What to work on – From the line with "[MultiRunFacts], [MultiSession] and" through the line with "- [Analytics] and", repeat the entries verbatim, both end lines included, and add nothing.

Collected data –
══════════

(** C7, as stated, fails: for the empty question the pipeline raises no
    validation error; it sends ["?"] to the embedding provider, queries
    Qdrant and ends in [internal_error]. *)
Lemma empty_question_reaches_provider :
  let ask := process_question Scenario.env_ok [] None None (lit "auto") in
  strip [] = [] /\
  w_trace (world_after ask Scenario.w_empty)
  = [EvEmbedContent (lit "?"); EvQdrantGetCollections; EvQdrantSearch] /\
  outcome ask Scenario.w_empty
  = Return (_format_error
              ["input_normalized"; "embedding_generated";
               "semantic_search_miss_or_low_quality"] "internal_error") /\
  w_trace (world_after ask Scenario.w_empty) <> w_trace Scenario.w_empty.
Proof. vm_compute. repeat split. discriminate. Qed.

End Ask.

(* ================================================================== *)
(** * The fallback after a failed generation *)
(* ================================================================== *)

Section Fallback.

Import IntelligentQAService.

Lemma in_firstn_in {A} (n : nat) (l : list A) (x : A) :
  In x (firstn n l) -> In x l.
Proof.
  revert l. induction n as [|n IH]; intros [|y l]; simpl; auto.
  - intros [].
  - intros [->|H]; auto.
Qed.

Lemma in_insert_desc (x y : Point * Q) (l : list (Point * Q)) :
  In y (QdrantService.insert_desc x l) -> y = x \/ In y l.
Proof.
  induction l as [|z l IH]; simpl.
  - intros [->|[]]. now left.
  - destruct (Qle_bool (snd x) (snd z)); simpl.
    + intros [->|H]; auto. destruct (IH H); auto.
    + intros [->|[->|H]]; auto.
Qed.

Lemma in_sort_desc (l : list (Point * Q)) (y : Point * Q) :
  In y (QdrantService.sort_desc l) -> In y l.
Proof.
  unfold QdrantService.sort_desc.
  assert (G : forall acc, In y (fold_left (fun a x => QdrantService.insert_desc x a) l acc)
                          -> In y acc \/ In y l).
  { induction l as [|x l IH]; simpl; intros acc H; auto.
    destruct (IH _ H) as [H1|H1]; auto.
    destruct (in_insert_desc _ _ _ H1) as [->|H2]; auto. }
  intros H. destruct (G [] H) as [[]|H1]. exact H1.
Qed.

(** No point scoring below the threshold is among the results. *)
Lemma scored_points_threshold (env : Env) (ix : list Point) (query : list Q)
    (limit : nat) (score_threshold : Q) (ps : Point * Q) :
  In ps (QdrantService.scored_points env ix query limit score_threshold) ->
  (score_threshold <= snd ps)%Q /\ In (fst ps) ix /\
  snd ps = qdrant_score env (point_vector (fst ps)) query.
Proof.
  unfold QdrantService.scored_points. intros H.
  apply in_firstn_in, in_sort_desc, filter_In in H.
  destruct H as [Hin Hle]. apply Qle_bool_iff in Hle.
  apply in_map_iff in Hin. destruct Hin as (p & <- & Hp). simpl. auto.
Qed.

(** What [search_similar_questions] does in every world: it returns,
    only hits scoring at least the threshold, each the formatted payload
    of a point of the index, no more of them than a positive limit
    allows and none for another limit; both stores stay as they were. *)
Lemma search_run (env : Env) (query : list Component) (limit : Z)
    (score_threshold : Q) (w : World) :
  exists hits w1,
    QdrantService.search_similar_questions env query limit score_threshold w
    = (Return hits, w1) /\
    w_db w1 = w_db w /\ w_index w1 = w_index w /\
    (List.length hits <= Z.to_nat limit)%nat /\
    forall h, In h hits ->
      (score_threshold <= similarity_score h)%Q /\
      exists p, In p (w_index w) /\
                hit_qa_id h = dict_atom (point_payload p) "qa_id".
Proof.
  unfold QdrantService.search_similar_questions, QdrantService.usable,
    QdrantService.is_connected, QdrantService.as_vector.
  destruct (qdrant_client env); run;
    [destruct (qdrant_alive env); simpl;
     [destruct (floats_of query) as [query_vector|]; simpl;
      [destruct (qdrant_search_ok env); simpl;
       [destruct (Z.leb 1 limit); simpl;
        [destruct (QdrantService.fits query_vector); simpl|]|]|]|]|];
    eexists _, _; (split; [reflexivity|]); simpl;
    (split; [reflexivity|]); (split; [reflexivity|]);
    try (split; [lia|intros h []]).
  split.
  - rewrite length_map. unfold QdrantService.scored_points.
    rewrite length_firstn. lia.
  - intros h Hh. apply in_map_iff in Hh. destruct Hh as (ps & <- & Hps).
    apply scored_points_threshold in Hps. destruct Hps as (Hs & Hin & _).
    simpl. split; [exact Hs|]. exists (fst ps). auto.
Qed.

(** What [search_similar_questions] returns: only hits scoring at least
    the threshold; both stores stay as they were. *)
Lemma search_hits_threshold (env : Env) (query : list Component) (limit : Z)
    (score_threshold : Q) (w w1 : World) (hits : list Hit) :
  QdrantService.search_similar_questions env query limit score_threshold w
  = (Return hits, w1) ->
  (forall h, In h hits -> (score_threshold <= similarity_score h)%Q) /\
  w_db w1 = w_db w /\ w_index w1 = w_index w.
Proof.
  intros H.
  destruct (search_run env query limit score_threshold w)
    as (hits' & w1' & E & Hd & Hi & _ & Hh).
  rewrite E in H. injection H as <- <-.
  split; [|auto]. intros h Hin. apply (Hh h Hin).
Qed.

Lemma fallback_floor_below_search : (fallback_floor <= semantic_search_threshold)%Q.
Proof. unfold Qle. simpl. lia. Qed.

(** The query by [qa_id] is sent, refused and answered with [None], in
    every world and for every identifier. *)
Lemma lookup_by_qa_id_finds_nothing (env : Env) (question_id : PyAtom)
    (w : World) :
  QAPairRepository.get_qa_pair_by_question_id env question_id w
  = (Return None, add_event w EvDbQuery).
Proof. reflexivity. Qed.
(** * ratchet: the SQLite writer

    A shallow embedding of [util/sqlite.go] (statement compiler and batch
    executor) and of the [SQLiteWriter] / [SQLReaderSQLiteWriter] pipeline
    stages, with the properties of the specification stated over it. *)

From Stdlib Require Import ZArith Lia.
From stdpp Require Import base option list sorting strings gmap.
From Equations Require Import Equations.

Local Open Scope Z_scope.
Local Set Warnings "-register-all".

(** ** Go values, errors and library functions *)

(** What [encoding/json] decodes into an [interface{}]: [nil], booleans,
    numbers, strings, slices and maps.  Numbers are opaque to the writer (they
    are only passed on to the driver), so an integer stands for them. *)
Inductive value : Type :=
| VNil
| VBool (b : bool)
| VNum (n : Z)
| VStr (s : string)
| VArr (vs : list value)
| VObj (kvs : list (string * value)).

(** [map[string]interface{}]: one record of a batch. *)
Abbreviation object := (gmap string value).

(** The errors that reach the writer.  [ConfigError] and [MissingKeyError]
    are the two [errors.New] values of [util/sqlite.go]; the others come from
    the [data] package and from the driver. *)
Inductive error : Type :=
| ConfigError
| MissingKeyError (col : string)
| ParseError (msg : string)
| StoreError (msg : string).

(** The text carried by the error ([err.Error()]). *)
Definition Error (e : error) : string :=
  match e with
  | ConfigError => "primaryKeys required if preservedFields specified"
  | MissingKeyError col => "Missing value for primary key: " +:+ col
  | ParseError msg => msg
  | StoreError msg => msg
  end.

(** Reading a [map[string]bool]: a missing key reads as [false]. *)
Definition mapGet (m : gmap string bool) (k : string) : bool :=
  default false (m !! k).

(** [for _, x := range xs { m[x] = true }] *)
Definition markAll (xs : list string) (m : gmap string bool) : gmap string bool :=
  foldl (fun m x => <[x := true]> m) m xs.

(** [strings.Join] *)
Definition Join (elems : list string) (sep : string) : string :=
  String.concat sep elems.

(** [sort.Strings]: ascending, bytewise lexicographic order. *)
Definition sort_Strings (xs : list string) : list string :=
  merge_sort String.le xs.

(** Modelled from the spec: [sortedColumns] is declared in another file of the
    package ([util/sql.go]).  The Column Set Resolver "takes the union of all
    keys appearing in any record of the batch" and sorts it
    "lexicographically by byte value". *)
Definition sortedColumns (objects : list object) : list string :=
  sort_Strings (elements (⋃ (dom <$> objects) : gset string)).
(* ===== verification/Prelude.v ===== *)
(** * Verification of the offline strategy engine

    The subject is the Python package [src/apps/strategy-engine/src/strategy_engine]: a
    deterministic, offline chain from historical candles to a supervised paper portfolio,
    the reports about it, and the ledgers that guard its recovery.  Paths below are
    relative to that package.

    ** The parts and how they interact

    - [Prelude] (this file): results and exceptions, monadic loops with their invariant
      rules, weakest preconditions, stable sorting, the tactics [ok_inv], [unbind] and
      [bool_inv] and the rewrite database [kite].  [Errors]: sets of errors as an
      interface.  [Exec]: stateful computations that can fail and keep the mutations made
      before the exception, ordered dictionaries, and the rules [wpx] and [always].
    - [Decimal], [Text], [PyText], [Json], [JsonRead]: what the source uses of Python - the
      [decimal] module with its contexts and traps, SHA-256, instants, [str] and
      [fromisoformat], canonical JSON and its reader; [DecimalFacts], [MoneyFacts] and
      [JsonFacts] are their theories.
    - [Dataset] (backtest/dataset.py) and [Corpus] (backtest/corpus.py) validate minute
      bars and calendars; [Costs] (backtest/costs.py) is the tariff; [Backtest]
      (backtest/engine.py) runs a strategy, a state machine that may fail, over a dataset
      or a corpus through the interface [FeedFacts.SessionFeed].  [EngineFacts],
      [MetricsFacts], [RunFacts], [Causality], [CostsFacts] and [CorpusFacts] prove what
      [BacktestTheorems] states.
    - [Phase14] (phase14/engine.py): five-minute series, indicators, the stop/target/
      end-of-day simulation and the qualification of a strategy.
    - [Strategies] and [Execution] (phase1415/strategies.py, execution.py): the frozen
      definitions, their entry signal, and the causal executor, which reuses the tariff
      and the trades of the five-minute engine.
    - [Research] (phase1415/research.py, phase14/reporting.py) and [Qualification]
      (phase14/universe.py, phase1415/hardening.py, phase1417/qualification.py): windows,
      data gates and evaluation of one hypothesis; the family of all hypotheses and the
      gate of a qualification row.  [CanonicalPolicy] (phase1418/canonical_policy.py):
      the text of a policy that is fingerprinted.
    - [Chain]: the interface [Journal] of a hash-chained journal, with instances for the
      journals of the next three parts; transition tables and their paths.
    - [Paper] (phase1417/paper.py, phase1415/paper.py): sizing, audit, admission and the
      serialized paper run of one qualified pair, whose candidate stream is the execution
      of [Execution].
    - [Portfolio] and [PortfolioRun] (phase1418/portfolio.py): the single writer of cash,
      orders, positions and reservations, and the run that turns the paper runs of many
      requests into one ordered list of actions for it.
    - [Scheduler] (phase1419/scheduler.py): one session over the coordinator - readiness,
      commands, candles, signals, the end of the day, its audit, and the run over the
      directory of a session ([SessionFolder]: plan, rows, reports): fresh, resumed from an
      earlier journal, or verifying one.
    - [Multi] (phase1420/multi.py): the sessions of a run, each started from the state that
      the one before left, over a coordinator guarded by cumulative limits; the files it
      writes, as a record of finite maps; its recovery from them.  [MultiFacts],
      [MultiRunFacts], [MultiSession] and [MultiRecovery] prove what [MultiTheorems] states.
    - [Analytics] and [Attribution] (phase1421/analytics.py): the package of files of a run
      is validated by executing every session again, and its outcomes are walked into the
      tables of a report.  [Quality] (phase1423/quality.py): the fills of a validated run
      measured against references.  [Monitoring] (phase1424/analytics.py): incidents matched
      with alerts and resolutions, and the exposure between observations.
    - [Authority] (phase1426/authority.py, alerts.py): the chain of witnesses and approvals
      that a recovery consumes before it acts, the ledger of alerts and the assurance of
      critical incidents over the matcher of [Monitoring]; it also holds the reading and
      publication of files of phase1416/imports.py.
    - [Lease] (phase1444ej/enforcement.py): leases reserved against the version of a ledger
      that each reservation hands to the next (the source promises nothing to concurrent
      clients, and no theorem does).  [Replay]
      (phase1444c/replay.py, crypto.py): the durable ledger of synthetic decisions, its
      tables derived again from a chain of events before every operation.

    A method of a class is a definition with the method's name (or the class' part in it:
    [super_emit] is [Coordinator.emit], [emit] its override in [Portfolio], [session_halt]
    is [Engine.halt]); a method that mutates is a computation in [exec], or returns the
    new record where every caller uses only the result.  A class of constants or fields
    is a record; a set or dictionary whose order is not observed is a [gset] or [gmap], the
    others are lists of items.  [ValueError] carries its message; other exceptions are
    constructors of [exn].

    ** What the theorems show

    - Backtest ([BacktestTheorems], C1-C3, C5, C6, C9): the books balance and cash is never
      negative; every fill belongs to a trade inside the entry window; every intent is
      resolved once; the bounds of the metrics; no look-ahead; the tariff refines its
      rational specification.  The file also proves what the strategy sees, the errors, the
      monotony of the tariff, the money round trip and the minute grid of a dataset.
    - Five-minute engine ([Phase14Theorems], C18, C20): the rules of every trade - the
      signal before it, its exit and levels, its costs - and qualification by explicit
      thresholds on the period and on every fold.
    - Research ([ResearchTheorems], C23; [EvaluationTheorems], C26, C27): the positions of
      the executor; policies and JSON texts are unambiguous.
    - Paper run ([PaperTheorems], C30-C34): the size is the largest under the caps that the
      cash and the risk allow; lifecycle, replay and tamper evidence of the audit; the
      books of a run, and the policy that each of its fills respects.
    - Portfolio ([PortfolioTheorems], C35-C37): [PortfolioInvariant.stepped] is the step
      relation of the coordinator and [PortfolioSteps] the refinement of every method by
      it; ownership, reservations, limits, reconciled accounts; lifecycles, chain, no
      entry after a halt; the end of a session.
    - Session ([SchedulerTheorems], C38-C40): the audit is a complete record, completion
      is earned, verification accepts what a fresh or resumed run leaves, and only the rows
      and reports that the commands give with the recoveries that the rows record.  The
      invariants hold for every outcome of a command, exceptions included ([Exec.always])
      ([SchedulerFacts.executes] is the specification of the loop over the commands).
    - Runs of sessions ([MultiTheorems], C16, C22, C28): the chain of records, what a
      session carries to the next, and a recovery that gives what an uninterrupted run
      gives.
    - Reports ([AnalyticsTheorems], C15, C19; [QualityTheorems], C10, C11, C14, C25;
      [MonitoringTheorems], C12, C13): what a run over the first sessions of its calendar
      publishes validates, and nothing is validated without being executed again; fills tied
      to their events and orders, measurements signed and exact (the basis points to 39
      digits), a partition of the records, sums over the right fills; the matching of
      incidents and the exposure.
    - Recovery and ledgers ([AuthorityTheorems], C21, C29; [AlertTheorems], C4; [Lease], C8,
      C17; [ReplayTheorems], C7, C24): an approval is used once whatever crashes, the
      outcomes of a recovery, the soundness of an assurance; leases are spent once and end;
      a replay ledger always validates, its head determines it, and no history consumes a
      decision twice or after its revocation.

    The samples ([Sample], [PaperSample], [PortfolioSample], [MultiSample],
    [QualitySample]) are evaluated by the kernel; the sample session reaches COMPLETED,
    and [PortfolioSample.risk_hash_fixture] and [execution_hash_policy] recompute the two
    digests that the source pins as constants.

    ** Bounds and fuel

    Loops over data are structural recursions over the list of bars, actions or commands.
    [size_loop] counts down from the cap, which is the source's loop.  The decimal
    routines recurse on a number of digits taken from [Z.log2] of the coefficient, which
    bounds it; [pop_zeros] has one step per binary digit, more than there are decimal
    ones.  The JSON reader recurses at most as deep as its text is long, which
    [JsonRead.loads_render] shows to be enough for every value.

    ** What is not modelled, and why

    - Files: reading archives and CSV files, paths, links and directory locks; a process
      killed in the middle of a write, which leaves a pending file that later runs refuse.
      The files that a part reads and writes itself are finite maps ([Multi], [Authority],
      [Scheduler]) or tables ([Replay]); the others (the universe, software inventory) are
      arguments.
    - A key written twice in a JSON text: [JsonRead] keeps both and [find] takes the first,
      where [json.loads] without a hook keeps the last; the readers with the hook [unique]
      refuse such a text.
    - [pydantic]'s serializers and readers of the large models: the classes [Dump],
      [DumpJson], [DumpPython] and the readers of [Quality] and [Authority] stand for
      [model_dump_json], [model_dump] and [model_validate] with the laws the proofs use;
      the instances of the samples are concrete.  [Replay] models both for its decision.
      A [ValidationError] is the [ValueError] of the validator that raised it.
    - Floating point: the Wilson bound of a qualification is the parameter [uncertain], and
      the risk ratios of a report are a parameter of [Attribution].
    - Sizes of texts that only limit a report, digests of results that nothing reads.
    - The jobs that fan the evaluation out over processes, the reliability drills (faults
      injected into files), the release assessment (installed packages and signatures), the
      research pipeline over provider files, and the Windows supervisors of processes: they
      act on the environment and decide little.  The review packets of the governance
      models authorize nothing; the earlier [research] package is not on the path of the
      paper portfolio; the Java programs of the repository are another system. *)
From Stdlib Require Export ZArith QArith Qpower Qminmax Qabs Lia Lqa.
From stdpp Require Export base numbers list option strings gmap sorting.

══════════

Task response –
      [MultiRunFacts], [MultiSession] and [MultiRecovery] prove what [MultiTheorems] states.
    - [Analytics] and [Attribution] (phase1421/analytics.py): the package of files of a run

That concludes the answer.